__THE TASK__
Search the records below for the string "right", and report each line that contains it.

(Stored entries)
........

(** The destination's sync makes the new name durable. *)
Lemma dest_synced : data_synced f = true ->
  let s2 := fsync_dir pd renamed in
  dest ∈ durable_entries s2 /\ durable_file_data s2 !! dest = Some (mkDurableFile (content f)).
Proof.
  intros Hsy. destruct pd_live as [Hn Hd]. destruct (fsync_dir_effect pd renamed Hn Hd) as (_ & _ & He & Hda & _).
  split; [apply He; left; apply dest_live|]. destruct renamed_dest. by apply Hda; [apply dest_live|..].
Qed.
(** The source's sync keeps it and forgets the old name. *)
Lemma src_synced : data_synced f = true ->
  let s3 := fsync_dir ps (fsync_dir pd renamed) in
  dest ∈ durable_entries s3 /\ durable_file_data s3 !! dest = Some (mkDurableFile (content f)) /\
  src ∉ durable_entries s3 /\ durable_dirs s3 ⊆ durable_entries s3.
Proof.
  intros Hsy. destruct pd_live as [Hn Hd]. pose proof (dest_synced Hsy) as [He2 Hd2].
  pose proof (wf_fsync_dir pd renamed renamed_wf) as Hw2.
  destruct (fsync_dir_effect pd renamed Hn Hd) as (Hf & Hds & _). cbn zeta in *. revert He2 Hd2 Hw2 Hf Hds.
  generalize (fsync_dir pd renamed). intros s2 He2 Hd2 Hw2 Hf Hds.
  assert (Hnps : normal ps) by exact (parent_normal src ps Hsrc Hps).
  destruct (fsync_dir_effect ps s2) as (_ & _ & He & Hda & Hdb & Hw & _); [done|rewrite Hds; apply renamed_dirs; auto|].
  assert (Hkeep : ~ forgotten ps s2 dest).
  { intros (e & Hein & Hep & Hel & Hor). apply Hel, live_children_in. split; [done|]. rewrite Hf, Hds. destruct Hor as [<-|Hb].
    - right. rewrite (proj1 renamed_dest). by eexists.
    - left. apply renamed_dirs. right. split; [by eapply wf_entries|by left]. }
  assert (Hin : dest ∈ durable_entries (fsync_dir ps s2)) by (apply He; auto).
  destruct renamed_gone as [Hg1 Hg2]. destruct renamed_dest as [Hr1 Hr2]. split; [done|]. split; [|split].
  - destruct (decide (dest ∈ live_children ps s2)); [apply Hda; try done; by rewrite ?Hds, ?Hf|].
    by rewrite Hdb.
  - intros [Hl|[[Hl|Hl] Hnf]]%He.
    + apply live_children_in in Hl as [_ [?|[? ?]]]; [by rewrite Hds in *|]. congruence.
    + apply (parent_irrefl src Hsrc). by rewrite Hl at 2.
    + apply Hnf. exists src. split; [done|]. split; [done|]. split; [|by left].
      intros [_ [?|[? ?]]]%live_children_in; [by rewrite Hds in *|]. congruence.
  - apply Hw, Hw2.
Qed.
End Move.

........

__RESULT OF THE EXERCISE__
    - right. rewrite (proj1 renamed_dest). by eexists.
    - left. apply renamed_dirs. right. split; [by eapply wf_entries|by left]. }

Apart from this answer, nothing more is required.